Fueron sus años de gloria. Jorge I le dobló el monto; para la coronación de Jorge II, en 1727, se interpretaron cuatro de sus himnos. Por esos días cambió de nacionalidad y adoptó la inglesa, de ahí que se le conociera como George Frederick.
Multitudes acudían a disfrutar de sus obras y compuso 42 óperas, 29 oratorios, unas 120 cantatas, arias, música de cámara, odas, serenatas y dedicó su vida al arte.
¡Ahh!, los envidiosos nunca perdonan. Pronto, en la ciudad de la neblina y la circunspección, una jauría de cortesanos lo despedazó con sus intrigas. Gritones asalariados, la chusma más vil, la hez de la tierra, interrumpía con silbidos sus óperas y le hicieron perder el favor de nobles y mortales.
A los 67 años sufrió un accidente en un carruaje y quedó tuerto, hasta perder la vista completamente.
Durante una presentación de El Mesías sufrió un desmayo y nunca recuperó la conciencia. Su restos reposan –desde 1759– en la Abadía de Westminster y más de 3,000 admiradores abarrotaron su funeral.
Para conmemorar los 25 años de su fallecimiento hubo una presentación de El Mesías con 95 violines, 26 violas, 21 cellos, 20 oboes, 12 trompetas, 4 juegos de timbales y un coro de 250 voces.
En ningún lugar del mundo cristiano pasa la Navidad, sin que se interprete este monumento a la cultura occidental; con el suave y sublime testimonio: “Yo se que mi Redentor vive”.
Música celestial
Venció a la enfermedad, al desprecio y a la sequía artística. Resucitó en tres semanas, y como un río –antes seco– se desbordó caudaloso por sus riberas con una inspiración divina.
“Creí haber visto al cielo delante de mí y al mismo Dios” exclamó Häendel, para explicar cómo en menos de 22 días y al ritmo de un autómata, sin comer, sin descansar, sin dormir y la sola compañía de su viejo clavicordio, transformó el manuscrito de Jennens en la obra musical cumbre de la cultura cristiana.
Ante todo Häendel era muy religioso, pero también un genio que avizoró el fin de la ópera y el ascenso del oratorio, una variante de aquélla que se empapaba del espíritu secular y narraba una historia bíblica con cantantes, coros y orquesta. Algo así como los musicales del cine del siglo XX o los conciertos mediáticos de las modernas estrellas de rock .
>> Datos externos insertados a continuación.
(** What [startBridge] does, in terms of what [negotiate] did. *)
Lemma startBridge_run : forall env s,
  startBridge env s =
  match negotiate env (setCallInProgress true s) with
  | (Throws _, s1, t1) =>
      (Returns tt, setCallInProgress false s1,
       t1 ++ [ConsoleError (js "Error in WebRTC bridge:")])
  | (Returns finalSdp, s1, t1) =>
      (Returns tt,
       (if succeeded (preAcceptReply env) then s1
        else setCallInProgress false s1),
       t1 ++ Post ByAnswerCallToWhatsApp
                  (Answer (currentCallId s1) (js "pre_accept") finalSdp)
          :: (if succeeded (preAcceptReply env)
              then SetTimeout (AcceptTask finalSdp) 1500
              else ConsoleError (js "Pre-accept failed. Aborting accept step."))
          :: [SetTimeout ClearOffersTask 5000])
  end.
Proof.
  intros env s.
  unfold startBridge, bridgeBody, callControl, tryCatch, bind, modify,
    getSession. cbv beta iota.
  destruct (negotiate env (setCallInProgress true s)) as [[[f | e] s1] t1];
    cbv beta iota.
  - rewrite answerCallToWhatsApp_run.
    destruct (succeeded (preAcceptReply env)); reflexivity.
  - reflexivity.
Qed.

(** A webhook that carries a call event with an id and an event name
    runs [callEvent] and answers 200, also when [callEvent] throws. *)
Lemma callEvents_callEventBody : forall call contact env s,
  truthy (field call (js "id")) = true ->
  truthy (field call (js "event")) = true ->
  callEvents (callEventBody call contact) env s =
  match callEvent call env s with
  | (Returns _, s1, t1) => (Returns tt, s1, t1 ++ [SendStatus 200])
  | (Throws _, s1, t1) =>
      (Returns tt, s1,
       t1 ++ [ConsoleError (js "Error processing /call-events webhook:");
              SendStatus 200])
  end.
Proof.
  intros call contact env s Hid Hev.
  assert (Hcall : truthy call = true).
  { destruct call; try reflexivity; discriminate Hid. }
  unfold callEvents. cbv zeta.
  change (opt (optFirst (opt (optFirst (opt (callEventBody call contact)
                                            (js "entry")))
                             (js "changes"))) (js "value"))
    with (callEventValue call contact).
  unfold dispatch.
  change (present (callEventValue call contact) "calls") with true.
  cbv iota. unfold callBranch. cbv zeta.
  change (first (field (callEventValue call contact) (js "calls"))) with call.
  rewrite Hcall, Hid, Hev. cbn [negb orb].
  unfold tryCatch, bind.
  destruct (callEvent call env s) as [[[[] | e] s1] t1];
    cbv beta iota; unfold ret, tell, consoleError; cbv beta iota;
    rewrite ?app_nil_r; reflexivity.
Qed.

Lemma eqb_refl : forall a, eqb a a = true.
Proof.
  induction a as [ | c l IH]; cbn; [ | rewrite N.eqb_refl ]; auto.
Qed.

Lemma isStr_eq : forall v lit, v = VStr lit -> isStr v lit = true.
Proof. intros v lit ->. apply eqb_refl. Qed.

(** ** A second [connect] while a call is in progress *)

Lemma callEvent_connect_in_progress : forall call env s,
  callInProgress s = true ->
  field call (js "event") = VStr (js "connect") ->
  sessionOf (callEvent call env s)
  = setWhatsappOfferSdp (opt (opt call (js "session")) (js "sdp"))
                        (setCurrentCallId (field call (js "id")) s)
  /\ traceOf (callEvent call env s) = [].
Proof.
  intros call env s Hflag Hev.
  unfold callEvent. cbv zeta. rewrite (isStr_eq _ _ Hev).
  unfold bind, modify, getSession. cbv beta iota.
  unfold logOfferPrefix, initiateWebRTCBridge, bind, getSession.
  destruct (opt (opt call (js "session")) (js "sdp"));
    cbn [whatsappOfferSdp setWhatsappOfferSdp setCurrentCallId callInProgress
         ret raise sessionOf traceOf fst snd app];
    rewrite ?Hflag; cbn; split; reflexivity.
Qed.

(** C2, as the code has it.  While [callInProgress] is true, a [connect]
    webhook (of the active call or of another one) starts no second
    bridge: nothing is posted, emitted or scheduled, the response is 200,
    and the flag, both legs, the browser offer and the browser socket
    are what they were.  The call id and the provider offer of the new
    event are stored over the ones of the active call. *)
Theorem connect_in_progress_starts_no_bridge : forall call contact env s,
  callInProgress s = true ->
  truthy (field call (js "id")) = true ->
  field call (js "event") = VStr (js "connect") ->
  sessionOf (callEvents (callEventBody call contact) env s)
  = setWhatsappOfferSdp (opt (opt call (js "session")) (js "sdp"))
                        (setCurrentCallId (field call (js "id")) s)
  /\ forallb isSilent (traceOf (callEvents (callEventBody call contact) env s))
     = true
  /\ statusCodes (traceOf (callEvents (callEventBody call contact) env s))
     = [200%Z].
Proof.
  intros call contact env s Hflag Hid Hev.
  assert (Hevt : truthy (field call (js "event")) = true)
    by (rewrite Hev; reflexivity).
  rewrite (callEvents_callEventBody call contact env s Hid Hevt).
  destruct (callEvent_connect_in_progress call env s Hflag Hev) as [Hs Ht].
  destruct (callEvent call env s) as [[[[] | e] s1] t1];
    cbn in Hs, Ht; subst s1 t1; repeat split.
Qed.

Lemma connect_in_progress_starts_no_bridge_witness :
  callInProgress afterSecondConnect = true
  /\ legs afterSecondConnect = legs bridgedSession
  /\ browserOfferSdp afterSecondConnect = browserOfferSdp bridgedSession.
Proof.
  assert (H := connect_in_progress_starts_no_bridge
                 (connectCall "zzz999" (js "v=0" ++ CRLF)) contactA happyEnv
                 bridgedSession eq_refl eq_refl eq_refl).
  destruct H as [H _]. unfold afterSecondConnect, secondConnect.
  rewrite H. repeat split.
Defined.

(** C2 as stated fails: the second [connect] replaces the stored call id
    and the stored provider offer. *)
Lemma second_connect_overwrites_call :
  currentCallId bridgedSession = VStr (js "abc123")
  /\ currentCallId afterSecondConnect = VStr (js "zzz999")
  /\ whatsappOfferSdp bridgedSession = VStr providerSdp
  /\ whatsappOfferSdp afterSecondConnect = VStr (js "v=0" ++ CRLF)
  /\ afterSecondConnect <> bridgedSession.
Proof.
  repeat split; try (vm_compute; reflexivity).
  intro H. apply (f_equal currentCallId) in H. vm_compute in H. discriminate H.
Qed.

(** ** Terminal events *)




Example terminal_events_on_bridged_call :
  callInProgress afterTerminateCall = false
  /\ callInProgress afterWebhookTerminate = false
  /\ callInProgress afterDisconnect = false
  /\ callInProgress afterBridgeError = false.
Proof. vm_compute. repeat split. Qed.


(** The [reject-call] handler stops at its call of [rejectCall], before
    the line that resets the flag. *)
Example rejectCall_throws :
  rejectCallHandler socketA (VStr (js "abc123")) bridgedSession
  = (Throws (ReferenceError (js "rejectCall is not defined")),
     bridgedSession, []).
Proof. reflexivity. Qed.

(** ** [pre_accept] and [accept] *)

Lemma negotiate_aborts_quietly : forall env, emits abortsQuietly (negotiate env).
Proof. intro env. unfold negotiate. emits_run. Qed.

(** C3, as the code has it.  In a bridging run whose [pre_accept] request
    is refused or fails, the timer that sends [accept] is not scheduled
    and no [accept] request is posted, and the in-progress flag is false
    when the run ends.  No [call-failed] event is emitted: the failure is
    written to the console only. *)
Theorem pre_accept_failure_aborts : forall env s,
  callInProgress s = false ->
  succeeded (preAcceptReply env) = false ->
  callInProgress (sessionOf (initiateWebRTCBridge env s)) = false
  /\ Forall abortsQuietly (traceOf (initiateWebRTCBridge env s)).
Proof.
  intros env s Hflag Hfail.
  unfold initiateWebRTCBridge, bind, getSession. cbv beta iota.
  rewrite Hflag. cbv iota.
  match goal with |- context [if ?b then _ else _] => destruct b end.
  - cbn. split; [ assumption | constructor ].
  - rewrite startBridge_run, Hfail.
    pose proof (negotiate_aborts_quietly env (setCallInProgress true s)) as Hq.
    destruct (negotiate env (setCallInProgress true s)) as [[[f | e] s1] t1];
      cbn in Hq |- *; (split; [ reflexivity | ]).
    + apply Forall_app. split; [ assumption | ].
      repeat constructor.
    + apply Forall_app. split; [ assumption | ].
      repeat constructor.
Qed.

Lemma pre_accept_failure_aborts_witness :
  callInProgress (sessionOf refusedRun) = false
  /\ Forall abortsQuietly (traceOf refusedRun).
Proof.
  apply (pre_accept_failure_aborts refusedEnv
           (rendezvous socketA browserSdp providerSdp (VStr (js "abc123"))));
    reflexivity.
Defined.

(** C3 as stated fails: the run of the example call with [pre_accept]
    refused posts the [pre_accept] request and emits the browser answer,
    and that is all the browser gets; there is no [call-failed] event. *)
Lemma refused_run_emits_no_call_failed :
  succeeded (preAcceptReply refusedEnv) = false
  /\ traceOf refusedRun
     = [SocketEmit socketA (js "browser-answer")
                   [VStr (js "v=0" ++ CRLF ++ js "a=setup:active" ++ CRLF)];
        Post ByAnswerCallToWhatsApp
             (Answer (VStr (js "abc123")) (js "pre_accept")
                     (finalWaSdp providerAnswerSdp));
        ConsoleError (js "Pre-accept failed. Aborting accept step.");
        SetTimeout ClearOffersTask 5000]
  /\ existsb (isEmitOf "call-failed") (traceOf refusedRun) = false.
Proof. vm_compute. repeat split. Qed.


Lemma isTrue_spec : forall v, isTrue v = true <-> v = VBool true.
Proof.
  intro v. destruct v as [ | | [ | ] | | | | ]; cbn;
    split; intro H; try discriminate H; reflexivity.
Qed.



(** ** The two arrival orders *)





Lemma browserOffer_run : forall socket b callId env s,
  browserOffer socket (VStr b) callId env s
  = initiateWebRTCBridge env (browserOfferStored socket b callId s).
Proof.
  intros socket b callId env s.
  unfold browserOffer, browserOfferStored, when, bind, modify, ret.
  cbv beta iota zeta.
  destruct (truthy callId); cbv beta iota;
    match goal with
    | |- context [initiateWebRTCBridge env ?x] =>
        destruct (initiateWebRTCBridge env x) as [[r s1] t1]
    end; reflexivity.
Qed.





(** ** The permission gate *)

Lemma checkCallPermission_run : forall phoneNumber env s,
  exists st t,
    checkCallPermission phoneNumber env s = (Returns st, s, t)
    /\ Forall isProbe t.
Proof.
  intros phoneNumber env s. destruct env as [offer reply treply].
  unfold checkCallPermission, tryCatch, bind, axiosPost, tell, when.
  cbn [probeOffer probeReply probeTerminateReply].
  destruct offer as [sdp | ];
    [ | eexists; eexists; split; [ reflexivity | constructor ] ].
  destruct reply as [d | m rd]; split_run;
    eexists; eexists; (split; [ reflexivity | repeat constructor ]).
Qed.

Lemma permissionRequestFlow_run : forall socket n reply s,
  exists name args,
    permissionRequestFlow socket n reply s
    = (Returns tt, s,
       [Post BySendCallPermissionRequest (PermissionRequest n);
        SocketEmit socket name args]).
Proof.
  intros socket n reply s.
  unfold permissionRequestFlow, sendCallPermissionRequest, tryCatch, bind,
    axiosPost, tell, emit.
  destruct reply as [d | m rd]; split_run; eexists; eexists; reflexivity.
Qed.

(** A check that does not grant permission has posted the probe
    [connect], if the engine made the probe offer, and nothing else. *)
Lemma checkCallPermission_not_granted : forall phoneNumber env s st s1 t,
  checkCallPermission phoneNumber env s = (Returns st, s1, t) ->
  hasPermission st = false ->
  t = probeConnect phoneNumber env.
Proof.
  intros phoneNumber [offer reply treply] s st s1 t.
  unfold probeConnect.
  unfold checkCallPermission, tryCatch, bind, axiosPost, tell, when.
  cbn [probeOffer probeReply probeTerminateReply].
  destruct offer as [sdp | ]; [ destruct reply as [d | m rd] | ]; cbn.
  - match goal with
    | |- context [if ?b then _ else _] => destruct b
    end; cbn.
    + match goal with
      | |- context [if ?b then _ else _] => destruct b
      end; cbn; [ destruct treply; cbn | ];
        intros H Hst; injection H as <- _ _; discriminate Hst.
    + intros H _. injection H as _ _ <-. reflexivity.
  - match goal with
    | |- context [if ?b then _ else _] => destruct b
    end; cbn; intros H _; injection H as _ _ <-; reflexivity.
  - intros H _. injection H as _ _ <-. reflexivity.
Qed.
Cuando interpretaron El Mesías –ante el rey Jorge II en el Covent Garden, de Londres– el monarca se emocionó tanto tanto con el ¡Aleluya, aleluya! que empezó a dar saltitos y sus vasallos lo imitaron. Desde ese día es tradicional levantarse cuando el coro arranca con ese canto.
El Mesías marcó un cambio radical en la música. Se basó en el texto de Jennens que desmenuzó La Biblia para tejer la historia del Salvador, con la menor cantidad de frases de Los Evangelios.
Los expertos afirman que él utilizó 19 pasajes de Isaías, 11 de Salmos, 7 de varios Profetas, 7 de Los Evangelios excepto el de San Marcos, 11 de las Cartas de San Pablo y cuatro del Apocalipsis.
La genialidad de Häendel consistió en darle vida musical a esa alegoría sintética del Nacimiento, Pasión, Resurrección y Venida Final de Jesucristo, Perfecto Dios y Perfecto Hombre, sin salirse del marco de las creencias de la época.
Los compases del ¡Aleluya! ¡Aleluya! evocan una frase de Häendel: “He creído ver El Paraíso frente a mí y al Gran Dios sentado en su Trono con su compañía de Ángeles”.
La paz inundó su alma. Atrás quedó la gloria, la riqueza y las adulaciones. Vanitas vanitatum omnia vanitas; o, Vanidad de vanidades, todo es vanidad.
¿Quién le habló al artista? ¿Qué mano sobrenatural lo tocó? ¿Qué voz celestial susurró a su corazón la melodía? No importa. El Mesías transporta a la persona hacia un lugar de emociones sublimes: ¡El Cielo!